EDMONTON — It has been a long, long time coming. A hockey eternity, really, since we could say what we are willing to say about these Edmonton Oilers with a fresh, new season now just around the corner.
After a Decade of Darkness, too many first overall draft picks to remember, and a general organizational clumsiness that lasted some 30 years here in Northern Alberta, the Oilers enter the 2022-23 season as genuine Stanley Cup contenders. Not the favourite, but a favourite, to be sure.
That’s right folks. Today’s Oilers aren’t just a good team, they are very good.
A team that had been stuck in that rut of regular season success and playoff misery won two rounds last season. With that separator over the Toronto Maple Leafs — and Edmonton’s dominant playoff victory over the Calgary Flames last spring — Edmonton enters 2022-23 season as Canada’s best team and most promising candidate to end the Stanley Cup curse that has lingered since 1993.
If this is your first visit to this space, you may be thinking, “Here’s another Edmonton guy picking his team to win it all.” But if you’ve been here before, you would know it has been ages since we looked at an Edmonton roster and with this much positivity.
It starts where every good team starts — with leadership, as a 25-year-old Connor McDavid and a 26-year-old Leon Draisaitl enter their prime years. There is no better one-two punch in the NHL, and now their games have evolved from winning individual trophies to the kind of game worthy of a Stanley Cup one day.

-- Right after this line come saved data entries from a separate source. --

(* ===== verification/Observer.v ===== *)
(** live_proxy_server.py, [_Observer]: the client of the installed policy observer.  Each
    observation is asked for once, over the retained link, and chained to the one before. *)

From S2P Require Import Prelude Effects PyVal Utf8 Json Sha2 Canonical IsoTime Regex Text Posix.
From S2P Require Import SchemaBase Lifecycle LinuxShape Live Boundary Custody Session ProxyDocument Observation PeerLink.

#[local] Open Scope string_scope.
#[local] Open Scope list_scope.
#[local] Open Scope Z_scope.

(** ** [strftime("%Y-%m-%dT%H:%M:%SZ")], from the year 1000 on *)

(** The month and day of a day of the year, from 0. *)
Fixpoint month_and_day (fuel : nat) (y m day : Z) : Z * Z :=
  match fuel with
  | O => (m, day + 1)
  | S fuel => if day <? month_days y m then (m, day + 1) else month_and_day fuel y (m + 1) (day - month_days y m)
  end.

(** The date of a proleptic Gregorian ordinal: by cycles of 400, 100, 4 and 1 years. *)
Definition ord_to_ymd (ordinal : Z) : Z * Z * Z :=
  let n := ordinal - 1 in
  let n400 := n / 146097 in let n := n mod 146097 in
  let n100 := n / 36524 in let n := n mod 36524 in
  let n4 := n / 1461 in let n := n mod 1461 in
  let n1 := n / 365 in let n := n mod 365 in
  let year := n400 * 400 + n100 * 100 + n4 * 4 + n1 + 1 in
  if (n1 =? 4) || (n100 =? 4) then (year - 1, 12, 31)
  else let '(m, d) := month_and_day 12 year 1 n in (year, m, d).

(** A number with so many digits. *)
Definition padded (k : nat) (z : Z) : str :=
  let s := dec_Z z in repeat 48%N (k - length s) ++ s.

Definition strftime_utc (d : datetime) : str :=
  let '(y, m, day) := ord_to_ymd (instant d / day_microseconds) in
  let seconds := (instant d mod day_microseconds) / 1000000 in
  padded 4 y ++ u "-" ++ padded 2 m ++ u "-" ++ padded 2 day ++ u "T" ++
  padded 2 (seconds / 3600) ++ u ":" ++ padded 2 (seconds / 60 mod 60) ++ u ":" ++ padded 2 (seconds mod 60) ++ u "Z".

(** ** The observer *)

(** What the owner's documents add to a link: the nonce of the run and the profile. *)
Class ObserverSite (W : Type) := {
  observer_link :: LinkSite W;
  run_nonce : W -> res value;
  profile : W -> value
}.

(** The last observation, as a document and as octets. *)
Record past := { previous : option value; previous_raw : option bytes }.

(** A link, what was observed last, and the state outside. *)
(* @src src/src/harness_conformance/live_proxy_server.py:3048-3057 _Observer.__init__ *)
Definition new_observer (deadline mono : Z) : link * past :=
  (new_link deadline mono, {| previous := None; previous_raw := None |}).

Section observer.
Context {U : Unicode} {W : Type} {Si : ObserverSite W}.

Definition watching (A : Type) : Type := PeerLink.run (W := past * W) A.

Definition recall {A} (f : past -> A) : watching A := reads (fun s => Ok (f s.2.1)).
Definition owned {A} (f : W -> res A) : watching A := reads (fun s => f s.2.2).
Definition remember (p : past) : watching unit := update (fun s => (s.1, (p, s.2.2))).

(* @src src/src/harness_conformance/live_proxy_server.py:3131-3145 _Observer._phase *)
Definition observer_phase {A} (body : watching A) : watching A := _phase Observer_service body.
(* @src src/src/harness_conformance/live_proxy_server.py:3147-3152 _Observer._io *)
Definition observer_io {A} (m : watching A) : watching A := _io Observer_service m.
(* @src src/src/harness_conformance/live_proxy_server.py:3120-3129 _Observer._guard *)
Definition observer_guard : watching unit := _guard Observer_service.
(* @src src/src/harness_conformance/live_proxy_server.py:3154-3170 _Observer._prepare_wait *)
Definition observer_wait : watching unit := _prepare_wait Observer_service.
(* @src src/src/harness_conformance/live_proxy_server.py:3172-3194 _Observer._check_peer *)
Definition observer_peer : watching unit := _check_peer Observer_service.
(* @src src/src/harness_conformance/live_proxy_server.py:3069-3106 _Observer._connect *)
Definition observer_connect : watching unit := _connect Observer_service.
(* @src src/src/harness_conformance/live_proxy_server.py:3058-3067 _Observer.__init__ *)
Definition observer_establish : watching unit :=
  on_exception (observer_phase observer_connect) (fun _ => change set_failed ;; close_quietly Observer_service (mret tt)).
(* @src src/src/harness_conformance/live_proxy_server.py:3196-3198 _Observer.check *)
Definition observer_check : watching unit := observer_phase observer_peer.
(* @src src/src/harness_conformance/live_proxy_server.py:3233-3263 _Observer.close *)
Definition observer_close : watching unit := close_link Observer_service (mret tt).

Definition document_of (raw : bytes) (maximum : Z) : watching value := lift (document (Raw raw) maximum).

(** The request: the next number and the digest of the observation before. *)
(* @src src/src/harness_conformance/live_proxy_server.py:3206-3209 _Observer.observe *)
Definition observation_request (before : option value) : watching value :=
  binding ← owned (fun w => Ok (observation_binding w));
  digest ← lift (canonical_digest binding None);
  nonce ← owned run_nonce;
  challenge ← observer_io (PeerLink.beyond (random 32));
  sequence ← lift (match before with None => Ok 1 | Some p => s ← int_of p "sequence"; Ok (s + 1) end);
  link ← lift (match before with None => Ok ZERO | Some p => canonical_digest p None end);
  mret (VDict [(u "schemaVersion", VStr (u "planeon.internal.policy-observation-request/v1"));
               (u "operation", VStr (u "OBSERVE_POLICY")); (u "bindingDigest", VStr digest); (u "runNonce", nonce);
               (u "challenge", VStr (hexdigest challenge)); (u "sequence", VInt sequence);
               (u "previousObservationDigest", VStr link)]).

(** The kept document is the one that was kept as octets. *)
(* @src src/src/harness_conformance/live_proxy_server.py:3203-3205 _Observer.observe *)
Definition last_observation : watching (option value) :=
  p ← recall id;
  same ← lift (match previous p, previous_raw p with
               | None, None => Ok true
               | Some v, Some raw => b ← canonical_bytes v; Ok (str_eqb b raw)
               | Some v, None => _ ← canonical_bytes v; Ok false
               | None, Some _ => Ok false
               end);
  check same "OBSERVER_HISTORY_CHANGED" ;;
  match previous_raw p with None => mret None | Some raw => v ← document_of raw 65536; mret (Some v) end.

(** One exchange: a request sent whole, and the message that came back. *)
(* @src src/src/harness_conformance/live_proxy_server.py:3211-3224 _Observer.observe *)
Definition exchange (encoded : bytes) : watching bytes :=
  observer_peer ;;
  observer_wait ;;
  finally (send_message encoded "OBSERVER_SEND_AMBIGUOUS") observer_peer ;;
  observer_peer ;;
  observer_wait ;;
  finally (receive_message Observer_service) observer_peer.

(* @src src/src/harness_conformance/live_proxy_server.py:3200-3231 _Observer.observe *)
Definition observe : watching value :=
  observer_phase (
    observer_peer ;;
    before ← last_observation;
    request ← observation_request before;
    encoded ← lift (canonical_bytes request);
    raw ← exchange encoded;
    binding ← owned (fun w => Ok (observation_binding w));
    profile ← owned (fun w => Ok (profile w));
    now ← utc_instant;
    observed ← lift (validate_messages (Value binding) (Value request) (Raw raw) (Value profile) (VStr (strftime_utc now))
                       (Value (default VNone before)));
    observer_guard ;;
    kept ← lift (canonical_bytes observed);
    p ← recall id;
    remember {| previous := previous p; previous_raw := Some kept |} ;;
    document ← document_of kept 65536;
    remember {| previous := Some document; previous_raw := Some kept |} ;;
    document_of kept 65536).
End observer.

Example strftime_of_a_time :
  match strptime_utc (u "2024-02-29T23:59:07Z") with Ok d => strftime_utc d = u "2024-02-29T23:59:07Z" | Raise _ => False end /\
  match strptime_utc (u "2000-12-31T00:00:00Z") with Ok d => strftime_utc d = u "2000-12-31T00:00:00Z" | Raise _ => False end /\
  match strptime_utc (u "2101-01-01T12:34:56Z") with Ok d => strftime_utc d = u "2101-01-01T12:34:56Z" | Raise _ => False end.
Proof. by vm_compute. Qed.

Today McDavid is a seven-year veteran who has suffered the playoff losses before figuring out the matrix in dominant performances against Los Angeles and Calgary. He is the best, the fastest, the quickest and most productive player in the world — the kind of player who the Stanley Cup tends to find eventually.
Behind him, one can argue Draisaitl as the second best forward in the game today.
In the past four seasons he ranks second in goals (179) and points (409), third in points per game (1.42), first in powerplay goals (71) and second in powerplay points (146). A 53 percent face-off man who skates out as the Oilers lone forward while defending a 5-on-3, Draisaitl finished second in NHL playoff scoring last season while paying the final two rounds on a high ankle sprain.
At the top, there is no debate over which NHL team has the best one-two punch. But beyond that is where Ken Holland, in his fourth season as general manager, has built a roster that finally has more answers than questions.
Edmonton’s forward depth, the quality of their younger (and cheaper) players, and the addition of Jack Campbell in goal, leaves them with less areas for opponents to exploit than in any of the past 30 seasons.
Evander Kane (35 goals in 58 games in Edmonton), is as perfect a fit for McDavid as we could conjure up. If Kane can remain below the radar in his personal life — and that is not a small “if” — he could be one of three 40-goal scorers on this roster.
Zach Hyman, the high-end Swiss Army Knife, would fit as well on McDavid’s right side as he would on Draisaitl’s left. Or perhaps on a third line with Ryan Nugent-Hopkins, a unit that could include a Ryan McLeod or Jesse Puljujarvi, rivaling many teams’ second lines in production.
They are a tad light on the right side, and counting on the evolution of a Kailer Yamamoto or Puljujarvi. Dylan Holloway’s arrival could also push Hyman to the right side, but in a cap world no one has a perfect set of 12 forwards, and this group is as good as it gets.
On the blue-line, Darnell Nurse steps into superstar payroll territory, as his eight-year deal kicks in that will pay him $9.25 million per season — seventh highest among NHL defencemen.
Is he the seventh best blue-liner in the league? No.
But he brings many of the qualities a lead horse defender does — plays hard and plays hurt in all the toughest moments of a game. He fills up a blue-line with an emerging Evan Bouchard, veteran puck-mover Tyson Barrie, a solid Cody Ceci and nice low-end depth with Brett Kulak and Ryan Murray.
In goal, Campbell and drafted backup Stuart Skinner are a tandem with something to prove, but with the looks of a pair that could succeed.
Campbell was good in Toronto, behind a team that never figured out how to play a game that wins when it counts. He could be better here behind a more responsible defensive team, one that has edged each season towards a team that can beat you 2-1 as adeptly as it can win 7-5 — whichever way an opponent wants the game to be played.
In Edmonton, it appears the Oilers have jumped that hurdle that Toronto keeps stumbling over. They’ve developed something that Calgary is chasing, and that chase will take the Flames through Edmonton for the next several years.
It’s here, finally. A team that could win it all.